You may recall seeing public outrage over Mylan's Epi-Pen recently. The company had successfully convinced everyone that anaphylaxis was routinely killing kids with allergies and so they needed an epinephrine pen everywhere they went. Corporations desperate not to get shamed on Twitter jumped on the bandwagon and started putting them in as a marketing expense. Then Mylan raised the price for consumers. It caused a Congressional investigation and the public blamed Big Pharma.

But it's a generic medicine. Big Pharma greed did not cause that issue, the government did.

The only large competitor to Mylan's product had a manufacturing issue and pulled it from shelves. Government regulators demanded it go back through the regulatory system before it could be sold again and the cost was going to be so high they felt it was not worthwhile. So they left. Government has effectively created a monopoly while letting its government agencies permit claims that numerous lives are being saved. In reality, you are far more likely to die from murder on Thanksgiving, the biggest food holiday of the year, than from anaphylaxis. 

A color change on a label for a medical product requires the work of 100 employees and 18 months in the approval cycle at the US Food and Drug Administration while supplements are exempted from all oversight if they put a small disclaimer on their label and don't kill too many people. The Bayer product Phillips' Colon Health was even able to win a court case against the FTC, which objected to its aggressive health claims about its probiotic supplement (in violation of their settlement on One A Day vitamins, where they promised to stop lying about benefits of their products), because they noted that President Clinton's 1994 DSHEA (Dietary Supplement Health and Education Act of 1994) law protected them, because they had put the disclaimer on the package. The court agreed, the law FDA wanted let Phillips' Colon Health engage in the kind of claims FDA should prevent, even though Bayer's own evidence showed it did not work.

By now, epinephrine and needles are well understood, neither is a "new" product and it should not require spending a billion dollars to create a competitor,. The same issue applies to insulin. Insulin has been well understood for 70 years, it requires no elaborate new ingredient, it was even the first GMO approved by government 37 years ago. Yet it is now expensive. The issue is not supply, nor is it the free market, the issue is that government cripples both because they make it very expensive to start a new company for a generic product.

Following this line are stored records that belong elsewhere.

(* ===== verification/Receive.v ===== *)
(** * Receiving the server's responses

    Models drivers/ude/wsk_receive.cpp, the thread that reads USBIP_RET_* messages from
    the socket and completes the requests they answer, with the packet descriptors and
    the tail buffer of its wsk_context (drivers/ude/wsk_context.cpp).  The socket is the
    interface [Session.Net].  Reading or writing outside of a buffer, or of an URB that a
    request does not have, is [None]. *)

From S2P Require Import Prelude Parser DescPatch Proto Session Usbd Isoch Requests FilterReq Submit.

(** ** Data *)

(** A request that waits for its response: its URB if it has one, and what
    UdecxUrbRetrieveBuffer returns for it, the memory of the transfer buffer. *)
Record rx_request : Type := { rx_urb : option urb; rx_buffer : res (list byte) }.

(** The wsk_context of the thread.  [isoc] is the array of isoc_alloc_cnt descriptors, []
    if it is NULL; [mdl_isoc] and [mdl_buf_tail] are sizes of MDLs, zero without one. *)
Record wsk_context : Type := {
  hdr : header; isoc : list iso_packet_descriptor; mdl_isoc : Z; is_isoc : bool; buf_tail : bool; mdl_buf_tail : Z }.

(** The members of device_ctx_ext used here. *)
Record rx_device : Type := { has_serial : bool; iserial : Z; speed : Z }.

(** What the kernel answers while one message is processed. *)
Record rx_kernel : Type := { kern : kernel; pool_allocated : bool }.

Definition set_hdr (c : wsk_context) (h : header) : wsk_context :=
  {| hdr := h; isoc := isoc c; mdl_isoc := mdl_isoc c; is_isoc := is_isoc c; buf_tail := buf_tail c; mdl_buf_tail := mdl_buf_tail c |}.
Definition set_isoc (c : wsk_context) (l : list iso_packet_descriptor) : wsk_context :=
  {| hdr := hdr c; isoc := l; mdl_isoc := mdl_isoc c; is_isoc := is_isoc c; buf_tail := buf_tail c; mdl_buf_tail := mdl_buf_tail c |}.
Definition set_rx_urb (r : rx_request) (u : urb) : rx_request := {| rx_urb := Some u; rx_buffer := rx_buffer r |}.
Definition set_rx_buffer (r : rx_request) (b : list byte) : rx_request := {| rx_urb := rx_urb r; rx_buffer := Ok b |}.

Definition set_status (u : urb) (st : usbd_status) : urb :=
  let c := ctl u in
  set_ctl u {| Function := Function c; UrbStatus := st; FilterReq.PipeHandle := FilterReq.PipeHandle c;
               TransferFlags := TransferFlags c; FilterReq.TransferBufferLength := FilterReq.TransferBufferLength c;
               TransferBuffer := TransferBuffer c; Timeout := Timeout c; SetupPacket := SetupPacket c |}.

Definition set_isoch_results (u : urb) (start_frame error_count : Z) (pkts : list usbd_iso_packet) : urb :=
  {| ctl := ctl u; TransferBufferMDL := TransferBufferMDL u; packed_image := packed_image u; StartFrame := start_frame;
     ErrorCount := error_count; iso_packets := pkts |}.

(** UdecxUrbSetBytesCompleted *)
Definition UdecxUrbSetBytesCompleted (u : urb) (n : Z) : urb := set_ctl u (set_length (ctl u) n).

(** ** wsk_context.cpp *)

Definition alloc_buf_tail (k : rx_kernel) (buf : bool) (length : Z) : ntstatus * bool :=
  if 4096 / 2 <? length then (STATUS_BUFFER_TOO_SMALL, buf)
  else if buf then (STATUS_SUCCESS, true)
  else if negb (pool_allocated k) then (STATUS_INSUFFICIENT_RESOURCES, false)
  else (STATUS_SUCCESS, true).

Definition alloc_mdl_buf_tail (k : rx_kernel) (c : wsk_context) (length : Z) : ntstatus * wsk_context :=
  let '(st, b) := alloc_buf_tail k (buf_tail c) length in
  let set m := {| hdr := hdr c; isoc := isoc c; mdl_isoc := mdl_isoc c; is_isoc := is_isoc c; buf_tail := b; mdl_buf_tail := m |} in
  if negb (bool_decide (st = STATUS_SUCCESS)) then (st, set (mdl_buf_tail c))
  else if mdl_buf_tail c =? length then (STATUS_SUCCESS, set (mdl_buf_tail c))
  else if negb (mdl_allocated (kern k)) then (STATUS_INSUFFICIENT_RESOURCES, set 0)
  else (STATUS_SUCCESS, set length).

Definition zero_iso : iso_packet_descriptor := {| iso_offset := 0; iso_length := 0; iso_actual_length := 0; iso_status := 0 |}.

Definition prepare_isoc (k : rx_kernel) (c : wsk_context) (NumberOfPackets : Z) : ntstatus * wsk_context :=
  let set l m := {| hdr := hdr c; isoc := l; mdl_isoc := m; is_isoc := negb (NumberOfPackets =? 0);
                    buf_tail := buf_tail c; mdl_buf_tail := mdl_buf_tail c |} in
  if NumberOfPackets =? 0 then (STATUS_SUCCESS, set (isoc c) (mdl_isoc c))
  else
    let isoc_len := NumberOfPackets * sizeof_iso_packet_descriptor in
    let grow := Z.of_nat (length (isoc c)) <? NumberOfPackets in
    if grow && negb (pool_allocated k) then (STATUS_INSUFFICIENT_RESOURCES, set (isoc c) (mdl_isoc c))
    else
      let l := if grow then replicate (Z.to_nat NumberOfPackets) zero_iso else isoc c in
      let m := if grow then 0 else mdl_isoc c in
      if m =? isoc_len then (STATUS_SUCCESS, set l m)
      else if negb (mdl_allocated (kern k)) then (STATUS_INSUFFICIENT_RESOURCES, set l 0)
      else (STATUS_SUCCESS, set l isoc_len).

(** ** Lengths *)

Definition check (TransferBufferLength actual_length : Z) : ntstatus :=
  if (0 <=? actual_length) && (actual_length <=? TransferBufferLength) then STATUS_SUCCESS else STATUS_INVALID_BUFFER_SIZE.

(** The status and the length afterwards. *)
Definition assign (TransferBufferLength actual_length : Z) : ntstatus * Z :=
  let err := check TransferBufferLength actual_length in
  (err, if bool_decide (err = STATUS_SUCCESS) then actual_length else 0).

(** ** Responses *)

Section receive.
Context {N : Type} `{Net N} (parse : list byte -> Z -> nat -> Z -> option nat).

Definition isoch_transfer (c : wsk_context) (ret : header) (r : rx_request) (u : urb) : option (ntstatus * wsk_context * rx_request) :=
  let cnt := rs_number_of_packets ret in
  let u := if negb (cnt =? 0) && (cnt =? rs_error_count ret) then set_status u USBD_STATUS_ISOCH_REQUEST_FAILED else u in
  let u := set_isoch_results u
             (if has_flag (TransferFlags (ctl u)) USBD_START_ISO_TRANSFER_ASAP then w2 ret else StartFrame u)
             (w4 ret) (iso_packets u) in
  if (0 <=? cnt) && (cnt =? NumberOfPackets u) then
    l ← byteswap (isoc c) (Z.to_nat cnt);
    let c := set_isoc c l in
    let buf := if direction (hdr c) =? dir_in then (b ← rx_buffer r; Ok (Some b)) else Ok None in
    match buf with
    | Err err => Some (err, c, set_rx_urb r u)
    | Ok buffer =>
        '(st, pkts, b) ← fill_isoc_data (isoch_part u) buffer (w1 ret) (isoc c);
        let u := set_isoch_results u (StartFrame u) (ErrorCount u) pkts in
        Some (st, c, {| rx_urb := Some u; rx_buffer := match b with Some b => Ok b | None => rx_buffer r end |})
    end
  else Some (STATUS_INVALID_PARAMETER, c, set_rx_urb r u).

(** The buffer and the properties after the call. *)
Definition post_control_transfer (d : rx_device) (r : urb_control) (buf : list byte) : option (rx_device * list byte) :=
  let dsc_len := u16 (FilterReq.TransferBufferLength r) in
  let ok := has_flag (TransferFlags r) USBD_DEFAULT_PIPE_TRANSFER && negb (is_transfer_dir_out (SetupPacket r)) &&
            (bRequest (SetupPacket r) =? USB_REQUEST_GET_DESCRIPTOR) && (2 <=? dsc_len) in
  if negb ok then Some (d, buf)
  else
    bLength ← rd buf 0;
    bDescriptorType ← rd buf 1;
    if bDescriptorType =? 2 then
      if negb (9 <? dsc_len) || negb (bLength =? 9) then Some (d, buf)
      else
        wTotalLength ← rd16 buf 2;
        if negb (wTotalLength =? dsc_len) then Some (d, buf)
        else buf ← patch_configuration_for_udecx parse buf (speed d); Some (d, buf)
    else if bDescriptorType =? 1 then
      if (dsc_len =? 18) && (bLength =? dsc_len) && has_serial d then
        iSerialNumber ← rd buf 16;
        buf ← (if iSerialNumber =? 0 then wr buf 16 255 else Some buf);
        iSerialNumber ← rd buf 16;
        Some ({| has_serial := has_serial d; iserial := iSerialNumber; speed := speed d |}, buf)
      else Some (d, buf)
    else Some (d, buf).

Definition post_process_transfer_buffer (d : rx_device) (u : urb) (buf : list byte) : option (rx_device * list byte) :=
  if is_control u then post_control_transfer d (ctl u) buf else Some (d, buf).

Definition ret_submit_urb (d : rx_device) (c : wsk_context) (ret : header) (r : rx_request) (u : urb)
    : option (ntstatus * rx_device * wsk_context * rx_request) :=
  let st := if negb (rs_status ret =? 0) then to_windows_status (rs_status ret) else USBD_STATUS_SUCCESS in
  let u := set_status u st in
  if Submit.is_isoch u then
    '(st, c, r) ← isoch_transfer c ret r u; Some (st, d, c, r)
  else
    match rx_buffer r with
    | Err err => Some (if bool_decide (err = STATUS_INVALID_PARAMETER) then STATUS_SUCCESS else err, d, c, set_rx_urb r u)
    | Ok buf =>
        let '(st, len) := if negb (TransferLength u =? w1 ret) then assign (TransferLength u) (rs_actual_length ret)
                          else (STATUS_SUCCESS, TransferLength u) in
        let u := UdecxUrbSetBytesCompleted u len in
        '(d, buf) ← (if NT_SUCCESS st && negb (len =? 0) then post_process_transfer_buffer d u buf else Some (d, buf));
        Some (st, d, c, {| rx_urb := Some u; rx_buffer := Ok buf |})
    end.

Definition ret_submit (d : rx_device) (c : wsk_context) (r : rx_request) : option (ntstatus * rx_device * wsk_context * rx_request) :=
  match rx_urb r with
  | Some u => ret_submit_urb d c (hdr c) r u
  | None => Some (if negb (rs_status (hdr c) =? 0) then STATUS_UNSUCCESSFUL else STATUS_SUCCESS, d, c, r)
  end.

(** ** Payloads *)

(** The chain of MDLs to receive into: a part of the transfer buffer, bytes that are
    dropped, and the packet descriptors. *)
Record chain : Type := { to_buffer : mdl; to_tail : Z; to_isoc : bool }.

Definition chain_length (c : wsk_context) (t : chain) : Z :=
  mdl_length (to_buffer t) + to_tail t + (if to_isoc t then mdl_isoc c else 0).

(** ctx.mdl_buf is [m], with a tail of [gap] bytes; [None] is head->Next of NULL. *)
Definition make_mdl_chain (c : wsk_context) (m : mdl) (gap : Z) : option chain :=
  if negb (is_isoc c) then
    match m with NoMdl => None | _ => Some {| to_buffer := m; to_tail := gap; to_isoc := false |} end
  else Some {| to_buffer := m; to_tail := gap; to_isoc := true |}.

(** The end of prepare_wsk_mdl: the MDL of the buffer and a tail for what it is short of. *)
Definition make_receive_chain (k : rx_kernel) (c : wsk_context) (u : urb) (actual_length : Z) : option (res chain * wsk_context) :=
  match make_transfer_buffer_mdl (kern k) actual_length IoWriteAccess u with
  | Err err => Some (Err err, c)
  | Ok m =>
      let len := mdl_length m in
      if len <? actual_length then
        let gap := actual_length - len in
        let '(err, c) := alloc_mdl_buf_tail k c gap in
        if negb (bool_decide (err = STATUS_SUCCESS)) then Some (Err err, c)
        else t ← make_mdl_chain c m gap; Some (Ok t, c)
      else t ← make_mdl_chain c m 0; Some (Ok t, c)
  end.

Regulatory complexity favors the very large

Apple, Amazon, HP, etc. all started in garages. There is no way for an insulin company to start in a garage because government does not always engage in overt subsidies, sometimes they engage in subversive ones. If you are a drug company and have a successful Phase III drug, are you going to be able to raise $1.5 billion to take it to market? If not, you are forced to sell it to a large company that already has $1.5 billion. Jeff Bezos did not need $1.5 billion to start Amazon, nor did Hewlett and Packard. They engaged in commerce and with the proceeds engaged in more. 

But with medicine the cost of scale is built in up front and if you argue that arcane regulatory mechanisms - which favor people with relationships - should be streamlined for products well-established, you'll be treated to horror stories about thalidomide babies, which was never approved in the United States because the European company wanted it sold here for an off-label use but remains a pop culture reference for people who hate science.

Its irrelevant. Thanks to a statistical cluster of medications that had recalls in the late 1990s we've increased the cost and effort for regulatory approval by double, with no improvement in outcomes. If you require a trial of 2,000 or 4,000, number 4,001 could still have harm in our diverse biological conditions but the cost is borne by consumers.